*** DATA FOR THIS TASK ***

(** X14. A reply that reports success and nests arrays under another key
    is accepted as long as it is at most [maxNestingDepth], ten thousand,
    containers deep; one container more and [Send] returns the decode
    failure. *)
Theorem Send_nesting_limit
        (net : Network) (c : Client) (req : EmailReq) (tr : list event)
        (jsonData : string) (status : Z) (n : nat) :
  Marshal req = Ok jsonData ->
  net tr (postCall c jsonData) = Ok (http.mkResponse status (deepReply n)) ->
  fst (Send net c req tr)
  = if N.of_nat n + 2 <=? jsondec.maxNestingDepth then None
    else Some (errors.New "email sent but failed to decode response").
Proof.
  intros HM Hnet.
  rewrite (Send_run net c req tr jsonData HM), Hnet. cbn [fst http.Body].
  destruct (N.of_nat n + 2 <=? jsondec.maxNestingDepth) eqn:Hn.
  - apply N.leb_le in Hn.
    assert (Hread : jsondec.readValue (deepReply n)
                    = Ok (jsondec.JObject [ (lits "success", jsondec.JBool true);
                                            (lits "data", treeOf (nested n)) ])).
    { apply (readValue_encode
               (json.VStruct [ (tag "success", json.VBool true);
                               (tag "data", nested n) ])).
      - cbn [json.encode mapM tag fst snd json.omitEmpty json.name andb].
        rewrite encode_nested. reflexivity.
      - cbn [plainNames forallb tag fst snd json.name].
        rewrite plainNames_nested. reflexivity.
      - cbn [depth fold_right snd]. rewrite depth_nested. lia. }
    destruct (Decode_object _ _ Hread) as [HD _]. rewrite (HD eq_refl). reflexivity.
  - apply N.leb_gt in Hn.
    assert (Hscan : jsondec.scan jsondec.reset (deepReply n)
                    = Err "exceeded max depth").
    { transitivity
        (jsondec.scan
           (jsondec.mkScanner jsondec.stateBeginValue
              [jsondec.parseObjectValue [(lits "success", jsondec.JBool true)]
                 (lits "data")])
           (arrays n ++ "}")); [reflexivity|].
      apply scan_too_deep; [left; reflexivity|]. cbn [List.length]. lia. }
    unfold jsondec.Decode, jsondec.readValue. rewrite Hscan. reflexivity.
Qed.

(** Ten thousand containers are read, ten thousand and one are not. *)
Lemma Send_nesting_limit_witness :
  fst (Send (replies (http.mkResponse 200 (deepReply (N.to_nat 9998)))) docClient docReq [])
  = None
  /\ fst (Send (replies (http.mkResponse 200 (deepReply (N.to_nat 9999))))
            docClient docReq [])
     = Some (errors.New "email sent but failed to decode response").
Proof.
  split.
  - apply (Send_nesting_limit
             (replies (http.mkResponse 200 (deepReply (N.to_nat 9998))))
             docClient docReq [] (wireShape docReq) 200%Z (N.to_nat 9998)); reflexivity.
  - apply (Send_nesting_limit
             (replies (http.mkResponse 200 (deepReply (N.to_nat 9999))))
             docClient docReq [] (wireShape docReq) 200%Z (N.to_nat 9999)); reflexivity.
Defined.

(** ** Keys in any letter case *)

Lemma foldName_ascii (k : string) :
  allBytes isASCII k = true -> jsondec.foldName k = toUpper k.
Proof.
  unfold jsondec.foldName, toUpper.
  induction k as [|c k IH]; [reflexivity|].
  cbn [allBytes jsondec.appendFoldedName mapBytes]. intros H.
  apply andb_true_iff in H. destruct H as [Hc Hk]. unfold isASCII in Hc.
  rewrite Hc, (IH Hk). reflexivity.
Qed.

Lemma toUpper_toLower (k : string) : toUpper (toLower k) = toUpper k.
Proof.
  unfold toUpper, toLower.
  induction k as [|c k IH]; [reflexivity|].
  cbn [mapBytes]. rewrite IH. f_equal.
  destruct c as [[] [] [] [] [] [] [] []]; reflexivity.
Qed.

Lemma toLower_toUpper (k : string) : toLower (toUpper k) = toLower k.
Proof.
  unfold toUpper, toLower.
  induction k as [|c k IH]; [reflexivity|].
  cbn [mapBytes]. rewrite IH. f_equal.
  destruct c as [[] [] [] [] [] [] [] []]; reflexivity.
Qed.

(** X15. A key made of ASCII bytes selects a field of [EmailRes] exactly
    when it spells the field's tag, [success] or [message], in any mix of
    upper and lower case. *)
Theorem findField_any_case (k : string) (f : jsondec.resField) :
  allBytes isASCII k = true ->
  jsondec.findField k = Some f <-> toLower k = jsondec.fieldName f.
Proof.
  intros Hascii. unfold jsondec.findField.
  rewrite (foldName_ascii k Hascii).
  change (jsondec.foldName "success") with "SUCCESS".
  change (jsondec.foldName "message") with "MESSAGE".
  assert (Hup : forall s : string, toUpper k = s -> toLower k = toLower s).
  { intros s <-. symmetry. apply toLower_toUpper. }
  assert (Hlow : forall s : string, toLower k = s -> toUpper k = toUpper s).
  { intros s <-. symmetry. apply toUpper_toLower. }
  destruct (String.eqb_spec k "success") as [->|H1].
  { destruct f; split; intros H; try reflexivity; discriminate H. }
  destruct (String.eqb_spec k "message") as [->|H2].
  { destruct f; split; intros H; try reflexivity; discriminate H. }
  destruct (String.eqb_spec (toUpper k) "SUCCESS") as [H3|H3].
  { rewrite (Hup _ H3). destruct f; split; intros H; try reflexivity; discriminate H. }
  destruct (String.eqb_spec (toUpper k) "MESSAGE") as [H4|H4].
  { rewrite (Hup _ H4). destruct f; split; intros H; try reflexivity; discriminate H. }
  split; [discriminate|]. intros H. apply Hlow in H.
  destruct f; [destruct (H3 H)|destruct (H4 H)].
Qed.

Lemma findField_any_case_witness :
  jsondec.findField "SuCcEsS" = Some jsondec.fSuccess
  /\ jsondec.findField "Message" = Some jsondec.fMessage.
Proof.
  split.
  - apply (findField_any_case "SuCcEsS" jsondec.fSuccess); reflexivity.
  - apply (findField_any_case "Message" jsondec.fMessage); reflexivity.
Defined.

(** ** The document is valid UTF-8 *)

Lemma wholeRunes_nil : wholeRunes "".
Proof. intros rest. reflexivity. Qed.

Lemma wholeRunes_app (a b : string) : wholeRunes a -> wholeRunes b -> wholeRunes (a ++ b).
Proof. intros Ha Hb rest. rewrite append_assoc, Ha, Hb. reflexivity. Qed.

Lemma wholeRunes_ascii (a : string) : allBytes isASCII a = true -> wholeRunes a.
Proof.
  induction a as [|c a IH]; cbn [allBytes]; intros H rest; [reflexivity|].
  apply andb_true_iff in H. destruct H as [Hc Ha]. unfold isASCII in Hc.
  cbn [append utf8.validFrom]. unfold utf8.DecodeRune, utf8.at_.
  cbn [String.get option_map]. rewrite Hc.
  assert (Hne : (b2n c =? utf8.RuneError) = false).
  { apply N.eqb_neq. apply N.ltb_lt in Hc. unfold utf8.RuneSelf, utf8.RuneError in *. lia. }
  rewrite Hne. cbn [andb Nat.sub]. apply IH. exact Ha.
Qed.

Lemma escapeByte_ascii (b : byte) :
  (b2n b <? utf8.RuneSelf) = true ->
  allBytes isASCII
    (if json.htmlSafeSet (b2n b) then String b "" else json.escapeByte (b2n b)) = true.
Proof.
  destruct b as [[] [] [] [] [] [] [] []]; intros H; try discriminate H;
    vm_compute; reflexivity.
Qed.

Lemma appendBody_skip_keep (pre r : string) :
  json.appendBody (String.length pre) true (pre ++ r) = pre ++ json.appendBody 0 true r.
Proof.
  induction pre as [|c pre IH]; [reflexivity|].
  cbn [String.length append json.appendBody]. rewrite IH. reflexivity.
Qed.

Lemma appendBody_skip_drop (pre r : string) :
  json.appendBody (String.length pre) false (pre ++ r) = json.appendBody 0 true r.
Proof.
  induction pre as [|c pre IH]; [destruct r; reflexivity|].
  cbn [String.length append json.appendBody]. exact IH.
Qed.

(** Whatever bytes [s] holds, what [appendString] writes for it is made of
    whole runes. *)
Lemma appendBody_wholeRunes (n : nat) :
  forall s : string,
    (String.length s <= n)%nat -> wholeRunes (json.appendBody 0 true s).
Proof.
  induction n as [|n IH]; intros s Hlen.
  - destruct s; [apply wholeRunes_nil|cbn [String.length] in Hlen; lia].
  - destruct s as [|b r]; [apply wholeRunes_nil|].
    cbn [String.length] in Hlen. cbn [json.appendBody].
    destruct (b2n b <? utf8.RuneSelf) eqn:Hb.
    + replace (if json.htmlSafeSet (b2n b)
               then String b (json.appendBody 0 true r)
               else json.escapeByte (b2n b) ++ json.appendBody 0 true r)
        with ((if json.htmlSafeSet (b2n b) then String b "" else json.escapeByte (b2n b))
                ++ json.appendBody 0 true r)
        by (destruct (json.htmlSafeSet (b2n b)); reflexivity).
      apply wholeRunes_app; [|apply IH; lia].
      apply wholeRunes_ascii, escapeByte_ascii. exact Hb.
    + destruct (utf8.DecodeRune (String b r)) as [c size] eqn:HD.
      destruct ((c =? utf8.RuneError) && (size =? 1)%nat) eqn:Hinvalid.
      * apply wholeRunes_app; [|apply IH; lia].
        apply wholeRunes_ascii. reflexivity.
      * destruct (DecodeRune_valid b r c size Hb HD Hinvalid)
          as [pre [r' [-> [Hpre [Hdec Henc]]]]].
        assert (Hr' : (String.length r' <= n)%nat).
        { rewrite length_append in Hlen. lia. }
        rewrite <- Hpre.
        destruct ((c =? 0x2028) || (c =? 0x2029)) eqn:Hsep.
        -- rewrite appendBody_skip_drop.
           change ("\u202" ++ String (json.hex (N.land c 15)) (json.appendBody 0 true r'))
             with (("\u202" ++ String (json.hex (N.land c 15)) "")
                     ++ json.appendBody 0 true r').
           apply wholeRunes_app; [|apply IH; exact Hr'].
           apply wholeRunes_ascii.
           apply orb_true_iff in Hsep.
           destruct Hsep as [Hc|Hc]; apply N.eqb_eq in Hc; subst c; reflexivity.
        -- rewrite appendBody_skip_keep. intros rest.
           cbn [append utf8.validFrom]. rewrite append_assoc, Hdec, Hinvalid.
           rewrite <- Hpre, validFrom_skip. apply IH. exact Hr'.
Qed.

Lemma appendString_wholeRunes (s : string) : wholeRunes (json.appendString s).
Proof.
  unfold json.appendString, quoted.
  change (String dquote (json.appendBody 0 true s ++ String dquote ""))
    with (String dquote "" ++ json.appendBody 0 true s ++ String dquote "").
  apply wholeRunes_app; [apply wholeRunes_ascii; reflexivity|].
  apply wholeRunes_app; [|apply wholeRunes_ascii; reflexivity].
  apply (appendBody_wholeRunes (String.length s)). lia.
Qed.

Lemma join_wholeRunes (l : list string) :
  Forall wholeRunes l -> wholeRunes (join "," l).
Proof.
  induction l as [|x l IH]; intros H; [apply wholeRunes_nil|].
  inversion H as [|? ? Hx Hl]; subst.
  destruct l as [|y l]; [exact Hx|].
  change (join "," (x :: y :: l)) with (x ++ "," ++ join "," (y :: l)).
  apply wholeRunes_app; [exact Hx|].
  apply wholeRunes_app; [apply wholeRunes_ascii; reflexivity|apply IH; exact Hl].
Qed.

Lemma objectOf_wholeRunes (l : list string) :
  Forall wholeRunes l -> wholeRunes (objectOf l).
Proof.
  intros H. unfold objectOf.
  apply wholeRunes_app; [apply wholeRunes_ascii; reflexivity|].
  apply wholeRunes_app; [apply join_wholeRunes; exact H|].
  apply wholeRunes_ascii; reflexivity.
Qed.

Lemma member_wholeRunes (key value : string) :
  allBytes isASCII key = true -> wholeRunes value -> wholeRunes (member key value).
Proof.
  intros Hk Hv. unfold member, quoted.
  change (String dquote (key ++ String dquote "") ++ ":" ++ value)
    with (String dquote "" ++ (key ++ String dquote "") ++ ":" ++ value).
  apply wholeRunes_app; [apply wholeRunes_ascii; reflexivity|].
  apply wholeRunes_app.
  - apply wholeRunes_app; apply wholeRunes_ascii; [exact Hk|reflexivity].
  - apply wholeRunes_app; [apply wholeRunes_ascii; reflexivity|exact Hv].
Qed.

(** X16. The document [Send] posts is valid UTF-8, whatever bytes the
    strings of the request hold. *)
Theorem Marshal_valid_utf8 (req : EmailReq) :
  exists text : string, Marshal req = Ok text /\ utf8.ValidString text = true.
Proof.
  exists (wireShape req). split; [apply Marshal_wireShape|].
  unfold utf8.ValidString. rewrite <- (append_nil_r (wireShape req)).
  assert (H : wholeRunes (wireShape req)); [|rewrite H; reflexivity].
  unfold wireShape.
  apply objectOf_wholeRunes.
  repeat apply Forall_cons; try apply Forall_nil;
    apply member_wholeRunes; try reflexivity; try apply appendString_wholeRunes.
  - apply objectOf_wholeRunes.
    repeat apply Forall_cons; try apply Forall_nil;
      apply member_wholeRunes; try reflexivity; apply appendString_wholeRunes.
  - destruct (ToList req) as [l|]; [|apply wholeRunes_ascii; reflexivity].
    unfold arrayOf.
    apply wholeRunes_app; [apply wholeRunes_ascii; reflexivity|].
    apply wholeRunes_app; [|apply wholeRunes_ascii; reflexivity].
    apply join_wholeRunes. induction l as [|s l IH]; [apply Forall_nil|].
    cbn [map]. apply Forall_cons; [apply appendString_wholeRunes|exact IH].
  - destruct (Html req); apply wholeRunes_ascii; reflexivity.
Qed.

*** End of DATA FOR THIS TASK ***

** DIRECTIONS FOR THIS TASK **
Report the lines above that contain "http".

** EXERCISE OUTPUT **
  net tr (postCall c jsonData) = Ok (http.mkResponse status (deepReply n)) ->
  rewrite (Send_run net c req tr jsonData HM), Hnet. cbn [fst http.Body].
  fst (Send (replies (http.mkResponse 200 (deepReply (N.to_nat 9998)))) docClient docReq [])
  /\ fst (Send (replies (http.mkResponse 200 (deepReply (N.to_nat 9999))))
             (replies (http.mkResponse 200 (deepReply (N.to_nat 9998))))
             (replies (http.mkResponse 200 (deepReply (N.to_nat 9999))))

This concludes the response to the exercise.